Черта с два! – хотелось крикнуть раз двадцать на дню. Погодите, сами увидите! Но бравада была легковесной. Безмолвная угроза побега не могла взбаламутить яркое, сухое и вялое озеро, в котором он пребывал так долго и так спокойно; контора охотно соглашалась погодить и увидеть. Сил терпеть уже не было, и казалось, что единственный способ прекратить мучения – перед кем-нибудь выговориться, а Джек Ордуэй все же считался его лучшим конторским другом. Нынче они исхитрились ускользнуть от Смола, Лэтропа и Роску и начали обед с пары слабеньких, но сносных мартини; теперь рассказ был завершен.
– Я не усек один маленький нюанс, – сказал Ордуэй. – Боюсь показаться тупым, однако что конкретно ты будешь делать? Не представляю, чтобы целыми днями ты просиживал в уличных кафе, пока твоя благоверная мотается в посольство или куда там еще, понимаешь? И вот она закавыка: я не вижу, чем ты мог бы заняться. Писательством? Рисованием…

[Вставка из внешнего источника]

(** * Student report service (go-service/main.go): session tokens,
      resilient fetch and request handler

    A shallow embedding of [main.go].  The process-wide variable
    [authTokens], the outbound HTTP calls and the clock become an explicit
    [World] threaded through a small monad [Proc]; [log.Fatalf], which
    logs and then terminates the process, becomes the outcome [Exited].
    The Go standard library, gofpdf and the upstream API are outside the
    repository and are collected in the record [Platform]. *)

From Stdlib Require Import ZArith List String Ascii Bool Lia.
From Stdlib Require Import DecimalString DecimalPos DecimalZ.
Import ListNotations.

Local Open Scope string_scope.
Local Open Scope list_scope.
Local Open Scope Z_scope.

(** ** Results of fallible calls: Go's [(value, err)] pairs *)

Inductive Result (E A : Type) : Type :=
| Ok (a : A)
| Err (e : E).

Arguments Ok {E A} a.
Arguments Err {E A} e.

(** ** Data model *)

(** [type StudentDetail struct], lines 20-42. *)
Record StudentDetail : Type := mkStudentDetail {
  ID : Z;
  Name : string;
  Email : string;
  SystemAccess : bool;
  Phone : string;
  Gender : string;
  DOB : string;
  Class_ : string;
  Section_ : string;
  Roll : string;
  FatherName : string;
  FatherPhone : string;
  MotherName : string;
  MotherPhone : string;
  GuardianName : string;
  GuardianPhone : string;
  RelationOfGuardian : string;
  CurrentAddress : string;
  PermanentAddress : string;
  AdmissionDate : string;
  ReporterName : string
}.

(** [type User struct] and [type LoginResponse struct], lines 45-55. *)
Record User : Type := mkUser {
  userID : Z;
  userName : string;
  userRole : string
}.

Record LoginResponse : Type := mkLoginResponse {
  loginAccessToken : string;
  loginUser : User
}.

(** [type Config struct], lines 58-63. *)
Record Config : Type := mkConfig {
  Port : string;
  BackendURL : string;
  AdminEmail : string;
  AdminPassword : string
}.

(** A [time.Time] is an instant counted in nanoseconds from Go's zero
    Time (January 1, year 1, 00:00 UTC); a [time.Duration] is a signed
    64-bit count of nanoseconds. *)
Definition Time := Z.
Definition Duration := Z.

Definition zeroTime : Time := 0.
Definition Second : Duration := 1000000000.
Definition Minute : Duration := 60 * Second.
Definition maxDuration : Duration := 2 ^ 63 - 1.
Definition minDuration : Duration := - 2 ^ 63.

(** [t.Sub(u)]: the difference, clamped to the range of a Duration. *)
Definition timeSub (t u : Time) : Duration :=
  let d := t - u in
  if maxDuration <? d then maxDuration
  else if d <? minDuration then minDuration
  else d.

(** The package-level variable [authTokens], lines 65-70. *)
Record AuthTokens : Type := mkAuthTokens {
  accessToken : string;
  refreshToken : string;
  csrfToken : string;
  lastRefresh : Time
}.

(** Its value when the process starts: Go's zero value of the struct. *)
Definition authTokens0 : AuthTokens := mkAuthTokens "" "" "" zeroTime.

(** ** HTTP messages *)

Inductive Method : Type := GET | POST.

Record Cookie : Type := mkCookie {
  cookieName : string;
  cookieValue : string
}.

Record Request : Type := mkRequest {
  reqMethod : Method;
  reqURL : string;
  reqCookies : list Cookie;
  reqHeader : list (string * string);
  reqBody : string
}.

Record Response : Type := mkResponse {
  StatusCode : Z;
  Cookies : list Cookie;
  Body : string
}.

(** What [client.Post] / [client.Do] hand back: a transport error (which
    includes the 10 second client timeout) or a response. *)
Inductive NetResult : Type :=
| NetError (msg : string)
| NetResponse (resp : Response).

Definition StatusOK : Z := 200.
Definition StatusBadRequest : Z := 400.
Definition StatusUnauthorized : Z := 401.
Definition StatusNotFound : Z := 404.
Definition StatusInternalServerError : Z := 500.

(** What the handler leaves in its [http.ResponseWriter]. *)
Record HttpReply : Type := mkHttpReply {
  replyCode : Z;
  replyHeader : list (string * string);
  replyBody : string
}.

(** [http.Error(w, msg, code)]. *)
Definition httpError (msg : string) (code : Z) : HttpReply :=
  mkHttpReply code
    [("Content-Type", "text/plain; charset=utf-8");
     ("X-Content-Type-Options", "nosniff")]
    (msg ++ String (ascii_of_nat 10) "")%string.

(** ** The calls made on the PDF library *)

Inductive PdfOp : Type :=
| PdfNew (orientation unit_ size fontDir : string)
| AddPage
| SetFont (family style : string) (size : Z)
| Cell (w h : Z) (txt : string)
| Ln (h : Z)
| SetY (y : Z).

(** ** Process state and the monad of the service *)

Record World : Type := mkWorld {
  authTokens : AuthTokens;   (* the global session *)
  ticks : nat;               (* how many times the clock was read *)
  trace : list Request       (* upstream requests sent so far, oldest first *)
}.

Definition withTokens (a : AuthTokens) (w : World) : World :=
  mkWorld a (ticks w) (trace w).

(** The world after one more upstream call, and after one more reading
    of the clock. *)
Definition sent (req : Request) (w : World) : World :=
  mkWorld (authTokens w) (ticks w) (trace w ++ [req]).

Definition ticked (w : World) : World :=
  mkWorld (authTokens w) (S (ticks w)) (trace w).

(** Why [log.Fatalf] was reached in [authenticateWithBackend]. *)
Inductive Fatal : Type :=
| FatalPost (msg : string)                 (* line 133 *)
| FatalStatus (status : Z) (body : string) (* line 140 *)
| FatalParse.                              (* line 157 *)

Inductive Outcome (A : Type) : Type :=
| Returned (a : A) (w : World)
| Exited (f : Fatal) (w : World).

Arguments Returned {A} a w.
Arguments Exited {A} f w.

Definition Proc (A : Type) : Type := World -> Outcome A.

Definition ret {A} (a : A) : Proc A := fun w => Returned a w.

Definition bind {A B} (c : Proc A) (k : A -> Proc B) : Proc B :=
  fun w =>
    match c w with
    | Returned a w' => k a w'
    | Exited f w' => Exited f w'
    end.

Definition logFatal {A} (f : Fatal) : Proc A := fun w => Exited f w.

Definition getTokens : Proc AuthTokens := fun w => Returned (authTokens w) w.

Definition modifyTokens (g : AuthTokens -> AuthTokens) : Proc unit :=
  fun w => Returned tt (withTokens (g (authTokens w)) w).

Declare Scope proc_scope.
Delimit Scope proc_scope with proc.
Notation "x <- c ;; k" := (bind c (fun x => k))
  (at level 61, c at next level, right associativity) : proc_scope.
Notation "c ;; k" := (bind c (fun _ => k))
  (at level 61, right associativity) : proc_scope.
Local Open Scope proc_scope.

Definition finalWorld {A} (o : Outcome A) : World :=
  match o with Returned _ w => w | Exited _ w => w end.

Definition hasExited {A} (o : Outcome A) : bool :=
  match o with Returned _ _ => false | Exited _ _ => true end.

(** ** [strconv.Atoi]

    The standard library's parser, which the handler calls at line 177,
    written after its Go implementation. *)

Inductive NumError : Type := ErrSyntax | ErrRange.

(** The digit loop: [ch -= '0'] on a byte wraps around, so every byte
    outside ['0'..'9'] ends up above 9. *)
Fixpoint atoiDigits (s : string) (n : Z) : option Z :=
  match s with
  | EmptyString => Some n
  | String ch rest =>
      let d := (Z.of_N (N_of_ascii ch) - 48) mod 256 in
      if 9 <? d then None else atoiDigits rest (n * 10 + d)
  end.

Definition intSize : Z := 64.
Definition maxInt : Z := 2 ^ (intSize - 1) - 1.
Definition minInt : Z := - 2 ^ (intSize - 1).

Definition inIntRange (v : Z) : bool := (minInt <=? v) && (v <=? maxInt).

(** An optional sign, then one or more decimal digits; a value that does
    not fit the [int] type is a range error. *)
Definition Atoi (s : string) : Result NumError Z :=
  match s with
  | EmptyString => Err ErrSyntax
  | String c0 rest =>
      let neg := Ascii.eqb c0 "-" in
      let digits := if neg || Ascii.eqb c0 "+" then rest else s in
      match digits with
      | EmptyString => Err ErrSyntax
      | _ =>
          match atoiDigits digits 0 with
          | None => Err ErrSyntax
          | Some n =>
              let v := if neg then - n else n in
              if inIntRange v then Ok v else Err ErrRange
          end
      end
  end.

(** ** The platform: everything the service calls but does not define *)

Record Platform : Type := mkPlatform {
  (* the upstream API: the answer to the [n]-th call of the HTTP client *)
  upstream : nat -> Request -> NetResult;
  (* the [n]-th reading of the system clock *)
  clock : nat -> Time;
  (* [os.Getenv], after [godotenv.Load] *)
  Getenv : string -> string;
  (* [json.Marshal] of the login map; it cannot fail on a string map *)
  jsonMarshalLogin : string -> string -> string;
  (* [json.NewDecoder(body).Decode] at the two struct types *)
  decodeLogin : string -> option LoginResponse;
  decodeStudent : string -> option StudentDetail;
  (* does [http.NewRequest] accept the URL *)
  validURL : string -> bool;
  (* [t.Format("January 2, 2006")] *)
  formatDate : Time -> string;
  (* gofpdf: the bytes [pdf.Output] writes for a sequence of calls *)
  pdfOutput : list PdfOp -> Result string string
}.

– Ну почему все непременно говорят о книгах или картинах? – перебил Фрэнк и добавил, лишь смутно сознавая, что цитирует жену: – Господи, неужели только художники и писатели наделены правом жить своей жизнью? Слушай, единственная причина, по которой я занимаюсь нынешней тягомотиной… хотя нет, причин, наверное, много, но суть вот в чем: если б я составил их список, в нем определенно не значилось бы, что я люблю свою работу. Еще у меня вот такое странное мнение: люди больше преуспевают в деле, которое им нравится.
– Прекрасно! – не отставал Ордуэй. – Чудненько! Прелестно! Только, пожалуйста, не злись и не принимай все в штыки. Вот мой единственный глупый вопрос: что тебе нравится?
– Если б я знал, не пришлось бы уезжать за ответом.
Задумавшись, Ордуэй склонил набок красивую голову, приподнял бровь и оттопырил нижнюю губу, неприятно розовую и мокрую.
– Ладно, – сказал он. – Допустим, твое истинное призвание уже истомилось, тебя дожидаючись, но разве нельзя с таким же успехом отыскать его здесь? В смысле, такое возможно?
– Нет, не думаю. На пятнадцатом этаже Нокс-билдинг вряд ли что-нибудь отыщется, и ты это знаешь.
– Хм. Должен признать, крыть нечем, ты прав, Фрэнклин. – Ордуэй допил кофе и, откинувшись на стуле, насмешливо ухмыльнулся: – И когда, говоришь, начнется сей выдающийся эксперимент?